Тогда в лесу Шендл испытала колоссальное облегчение, когда у нее все прекратилось. Сущая морока – следить за гигиеной, когда переползаешь от укрытия к укрытию, где ни помыться толком, ни постирать. Кроме того, теперь можно было спать с Вольфом, не боясь забеременеть.
Малка однажды призналась, что боится никогда не забеременеть.
– Я сыновей хочу, – сказала она. – С девчонками столько возни.
Шендл хихикнула в ответ:
– Кто же тебе гарантирует, что родятся именно мальчишки? Зато теперь можно любиться в свое удовольствие. Выходит, это даже к лучшему, если у тебя больше месячных не будет.
Малка вздрогнула и остаток дня упрямо молчала. Однако она была не из тех, кто долго дуется, и на следующее утро вела себя так, будто ни о чем таком ^>ни вообще никогда не говорили.
Шендл бросилась в уборную и, опустившись на сиденье, уронила голову на руки.
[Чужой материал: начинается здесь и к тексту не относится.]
(* ===== verification/RtosFuzz.v ===== *)
(** rtos_stateful_fuzz.rs: the program that drives the pool, the two queues and the
    life-cycle machine with bytes from a fuzzer and compares every answer with a
    reference model of its own. It is modelled as it is written, on top of the
    component models; a failed assertion or an index out of range is [halt], a bad
    dereference is [undefined]. The result is that no input makes it fail. *)

From stdpp Require Import gmap.
From S2P Require Import Prelude RtosHost Fifo Spsc RingBuffer DmaPool StateMachine RtosObjects.
Local Open Scope Z_scope.

Module Fuzz.

Definition CAPACITY : Z := 8.

(** [StaticDmaPool<[u8; 16], CAPACITY, 1>], [SpscQueue<u32, CAPACITY>] *)
#[local] Instance slot_layout : Dma.Layout := {| Dma.size_of := 16; Dma.align_of := 1 |}.
#[local] Instance u32_elem : Elem Z := {| elem_default := 0; elem_size := 4; elem_align := 4 |}.
#[export] Instance eight_capacity : Capacity CAPACITY.
Proof. by split; vm_compute. Qed.

(** * State *)

(** The objects under test, the host they share, and the locals of the target. The
    callbacks count how often they are called: a counter is the number of calls in
    the host's record less the number when the counter was cleared. The counters of
    the invalidate callbacks are never read. *)
Record state : Type := MkState {
  pool : Dma.world;
  queue : Spsc.world Z;
  ring : Spsc.world Z;
  machine : SM.StateMachine;
  host : Host;
  cleared : nat * nat;
  live : list (option (Z * Z));
  last_generation : list Z;
  queue_model : list Z;
  ring_model : list Z;
  expected_state : Z
}.

Definition set_pool (v : Dma.world) (s : state) : state :=
  MkState v (queue s) (ring s) (machine s) (Dma.host v) (cleared s) (live s) (last_generation s)
    (queue_model s) (ring_model s) (expected_state s).
Definition set_queue (v : Spsc.world Z) (s : state) : state :=
  MkState (pool s) v (ring s) (machine s) (Spsc.host v) (cleared s) (live s) (last_generation s)
    (queue_model s) (ring_model s) (expected_state s).
Definition set_ring (v : Spsc.world Z) (s : state) : state :=
  MkState (pool s) (queue s) v (machine s) (Spsc.host v) (cleared s) (live s) (last_generation s)
    (queue_model s) (ring_model s) (expected_state s).
Definition set_machine (v : SM.StateMachine) (s : state) : state :=
  MkState (pool s) (queue s) (ring s) v (host s) (cleared s) (live s) (last_generation s)
    (queue_model s) (ring_model s) (expected_state s).
Definition set_host (v : Host) (s : state) : state :=
  MkState (pool s) (queue s) (ring s) (machine s) v (cleared s) (live s) (last_generation s)
    (queue_model s) (ring_model s) (expected_state s).
Definition set_cleared (v : nat * nat) (s : state) : state :=
  MkState (pool s) (queue s) (ring s) (machine s) (host s) v (live s) (last_generation s)
    (queue_model s) (ring_model s) (expected_state s).
Definition set_live (v : list (option (Z * Z))) (s : state) : state :=
  MkState (pool s) (queue s) (ring s) (machine s) (host s) (cleared s) v (last_generation s)
    (queue_model s) (ring_model s) (expected_state s).
Definition set_last_generation (v : list Z) (s : state) : state :=
  MkState (pool s) (queue s) (ring s) (machine s) (host s) (cleared s) (live s) v
    (queue_model s) (ring_model s) (expected_state s).
Definition set_queue_model (v : list Z) (s : state) : state :=
  MkState (pool s) (queue s) (ring s) (machine s) (host s) (cleared s) (live s) (last_generation s)
    v (ring_model s) (expected_state s).
Definition set_ring_model (v : list Z) (s : state) : state :=
  MkState (pool s) (queue s) (ring s) (machine s) (host s) (cleared s) (live s) (last_generation s)
    (queue_model s) v (expected_state s).
Definition set_expected_state (v : Z) (s : state) : state :=
  MkState (pool s) (queue s) (ring s) (machine s) (host s) (cleared s) (live s) (last_generation s)
    (queue_model s) (ring_model s) v.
– Chérie? – Леони осторожно заглянула в кабинку и протянула Шендл ватную прокладку: – Держи. Это из лазарета. Я еще взяла про запас.
– Спасибо, – прошептала Шендл.
– Болит? – спросила Леони, когда они возвращались к бараку.
– Нет, не очень. Я просто забыла, как это бывает. И крови не так уж много, слава Богу.
– Но ты, похоже, сильно расстроилась.
– Да мешает это, – сказала Шендл.
– А я все жду, – сказала Леони. – У меня еще не было месячных.